Definition startProviderGroup (breakerOn : bool) (p : Provider) (index : Z) (e : start_env) : group :=
  let l := resolveLimits p in
  let q := startQuota (pv_QuotaBytes p) (pv_QuotaUsed p) (pv_QuotaPeriod p) (pv_QuotaResetAt p) (se_now e) (se_now' e) in
  let ping := if pv_SkipPing p then no_ping else se_ping e in
  let q := if negb (pv_SkipPing p) && is_nil (pg_Err ping) && (0 <? pg_RTT ping)
           then q <| q_stats ::= fun s => s <| st_ttfbEWMA := pg_RTT ping |> |> else q in
  mkGroupState (mkGroup (resolveProviderName p index) (resolveProviderID p index) (pv_ReconnectDelay p)) p l
    (newConnGate (pv_Connections p) (pv_ThrottleRestore p)) (newProviderCircuitBreaker (se_breaker e) breakerOn) q
    (wrap64 (sl_statInflight l * pv_Connections p)) (wrap64 (sl_backgroundStatInflight l * pv_Connections p))
    (wrap64 (sl_priorityHeadroom l * pv_Connections p)) ping false.

(** ** The client's lists *)

(** The parts of [Client] its operations on providers use. *)
Record registry := mkRegistry {
  rg_cfg : client_cfg;
  rg_breakerOn : bool;
  rg_mains : list group;
  rg_backups : list group;
  rg_providerIdx : Z;
  rg_closed : bool
}.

........

Exercise details. Each line holding the word "index" must be pulled from the records.

Written answer.
Definition startProviderGroup (breakerOn : bool) (p : Provider) (index : Z) (e : start_env) : group :=
  mkGroupState (mkGroup (resolveProviderName p index) (resolveProviderID p index) (pv_ReconnectDelay p)) p l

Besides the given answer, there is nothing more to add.